### ABOUT THIS TASK
Every line of the material must be written out again unchanged.

····················

(* ===== verification/BackendProjection.v ===== *)
(** * The state of a backend in a run that ended

    [src/resume/backend-resume-projection-builder.ts] with the declarations of
    [model/backend-resume.ts] and [model-backend.ts]: from the events of a run,
    whether its transcript ends at a closed boundary, and the latest checkpoint,
    read and verified by the store, with the call it waits for.  The second part
    says what a projection tells of its run. *)

From S2P Require Import Prelude JsString CanonicalJson Domain Events Utf8 Patch Completion Verification RunEvents RunLog EventPublisher ToolErrors McpResult PendingEffects ResumeEvidence PendingEffectsFacts SessionLedger.
#[local] Open Scope Z_scope.

(** ** Backends *)

(** [BackendCheckpointCodec]; [decode] may throw, or return what is not a
    continuation ([None]). *)
Record BackendCheckpointCodec (Continuation : Type) : Type := {
  bcc_codecVersion : string; bcc_provider : ProviderId; bcc_encode : Continuation -> result string (list Z);
  bcc_decode : list Z -> BackendIdentity -> result string (option Continuation) }.
Arguments bcc_codecVersion {_} _.
Arguments bcc_provider {_} _.
Arguments bcc_encode {_} _ _.
Arguments bcc_decode {_} _ _ _.

Inductive BackendResumeDeclaration (Continuation : Type) : Type :=
| declares_exact_checkpoint (checkpointCodec : BackendCheckpointCodec Continuation) (supportsCanonicalDegradedResume : bool)
| declares_canonical_only
| declares_none.
Arguments declares_exact_checkpoint {_} _ _.
Arguments declares_canonical_only {_}.
Arguments declares_none {_}.

Definition declaredCapability {C} (resume : BackendResumeDeclaration C) : ResumeCapability :=
  match resume with
  | declares_exact_checkpoint _ _ => capability_exact_checkpoint
  | declares_canonical_only => capability_canonical_only
  | declares_none => capability_none
  end.
Definition supportsCanonicalDegradedResume {C} (resume : BackendResumeDeclaration C) : bool :=
  match resume with
  | declares_exact_checkpoint _ supports => supports | declares_canonical_only => true | declares_none => false
  end.

(** [ModelCapabilities]; [streaming] is always true. *)
Record ModelCapabilities : Type := {
  mcap_cancellation : CancellationCapability; mcap_reasoning : ReasoningCapability; mcap_tools : ToolsCapability;
  mcap_usage : UsageCompleteness }.

Record ModelBackend (Continuation : Type) : Type := {
  mb_capabilities : ModelCapabilities; mb_identity : BackendIdentity; mb_resume : BackendResumeDeclaration Continuation }.
Arguments mb_capabilities {_} _.
Arguments mb_identity {_} _.
Arguments mb_resume {_} _.

(** ** Data *)

Record StoredCheckpointRef : Type := {
  scr_adapter : string; scr_adapterVersion : string; scr_bytes : Z; scr_checkpointId : string;
  scr_codecVersion : string; scr_configFingerprint : string; scr_model : string; scr_provider : ProviderId;
  scr_relativeRef : string; scr_runId : string; scr_sessionId : string; scr_sha256 : string; scr_turnNumber : Z }.

(** [vcp_object] is the identity of the object, which [locallyVerifiedCheckpoints]
    keeps. *)
Record VerifiedCheckpointProjection : Type := {
  vck_object : positive; vck_adapter : string; vck_adapterVersion : string; vck_artifactBytes : Z;
  vck_artifactSha256 : string; vck_checkpointId : string; vck_codecVersion : string; vck_model : string;
  vck_provider : ProviderId; vck_relativeRef : string; vck_turnNumber : Z }.

Record CheckpointPendingCall : Type := {
  cpc_call : PendingToolCall; cpc_recoveredObservation : option RecoveredToolObservation }.

Record BackendResumeProjection : Type := {
  brp_canonicalBoundaryClosed : bool; brp_capability : ResumeCapability;
  brp_checkpoint : option VerifiedCheckpointProjection; brp_checkpointPendingCall : option CheckpointPendingCall;
  brp_exactCheckpointUsable : bool; brp_identity : BackendIdentity; brp_supportsCanonicalDegradedResume : bool }.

····················

### OUTPUT
(* ===== verification/BackendProjection.v ===== *)
(** * The state of a backend in a run that ended

    [src/resume/backend-resume-projection-builder.ts] with the declarations of
    [model/backend-resume.ts] and [model-backend.ts]: from the events of a run,
    whether its transcript ends at a closed boundary, and the latest checkpoint,
    read and verified by the store, with the call it waits for.  The second part
    says what a projection tells of its run. *)

From S2P Require Import Prelude JsString CanonicalJson Domain Events Utf8 Patch Completion Verification RunEvents RunLog EventPublisher ToolErrors McpResult PendingEffects ResumeEvidence PendingEffectsFacts SessionLedger.
#[local] Open Scope Z_scope.

(** ** Backends *)

(** [BackendCheckpointCodec]; [decode] may throw, or return what is not a
    continuation ([None]). *)
Record BackendCheckpointCodec (Continuation : Type) : Type := {
  bcc_codecVersion : string; bcc_provider : ProviderId; bcc_encode : Continuation -> result string (list Z);
  bcc_decode : list Z -> BackendIdentity -> result string (option Continuation) }.
Arguments bcc_codecVersion {_} _.
Arguments bcc_provider {_} _.
Arguments bcc_encode {_} _ _.
Arguments bcc_decode {_} _ _ _.

Inductive BackendResumeDeclaration (Continuation : Type) : Type :=
| declares_exact_checkpoint (checkpointCodec : BackendCheckpointCodec Continuation) (supportsCanonicalDegradedResume : bool)
| declares_canonical_only
| declares_none.
Arguments declares_exact_checkpoint {_} _ _.
Arguments declares_canonical_only {_}.
Arguments declares_none {_}.

Definition declaredCapability {C} (resume : BackendResumeDeclaration C) : ResumeCapability :=
  match resume with
  | declares_exact_checkpoint _ _ => capability_exact_checkpoint
  | declares_canonical_only => capability_canonical_only
  | declares_none => capability_none
  end.
Definition supportsCanonicalDegradedResume {C} (resume : BackendResumeDeclaration C) : bool :=
  match resume with
  | declares_exact_checkpoint _ supports => supports | declares_canonical_only => true | declares_none => false
  end.

(** [ModelCapabilities]; [streaming] is always true. *)
Record ModelCapabilities : Type := {
  mcap_cancellation : CancellationCapability; mcap_reasoning : ReasoningCapability; mcap_tools : ToolsCapability;
  mcap_usage : UsageCompleteness }.

Record ModelBackend (Continuation : Type) : Type := {
  mb_capabilities : ModelCapabilities; mb_identity : BackendIdentity; mb_resume : BackendResumeDeclaration Continuation }.
Arguments mb_capabilities {_} _.
Arguments mb_identity {_} _.
Arguments mb_resume {_} _.

(** ** Data *)

Record StoredCheckpointRef : Type := {
  scr_adapter : string; scr_adapterVersion : string; scr_bytes : Z; scr_checkpointId : string;
  scr_codecVersion : string; scr_configFingerprint : string; scr_model : string; scr_provider : ProviderId;
  scr_relativeRef : string; scr_runId : string; scr_sessionId : string; scr_sha256 : string; scr_turnNumber : Z }.

(** [vcp_object] is the identity of the object, which [locallyVerifiedCheckpoints]
    keeps. *)
Record VerifiedCheckpointProjection : Type := {
  vck_object : positive; vck_adapter : string; vck_adapterVersion : string; vck_artifactBytes : Z;
  vck_artifactSha256 : string; vck_checkpointId : string; vck_codecVersion : string; vck_model : string;
  vck_provider : ProviderId; vck_relativeRef : string; vck_turnNumber : Z }.

Record CheckpointPendingCall : Type := {
  cpc_call : PendingToolCall; cpc_recoveredObservation : option RecoveredToolObservation }.

Record BackendResumeProjection : Type := {
  brp_canonicalBoundaryClosed : bool; brp_capability : ResumeCapability;
  brp_checkpoint : option VerifiedCheckpointProjection; brp_checkpointPendingCall : option CheckpointPendingCall;
  brp_exactCheckpointUsable : bool; brp_identity : BackendIdentity; brp_supportsCanonicalDegradedResume : bool }.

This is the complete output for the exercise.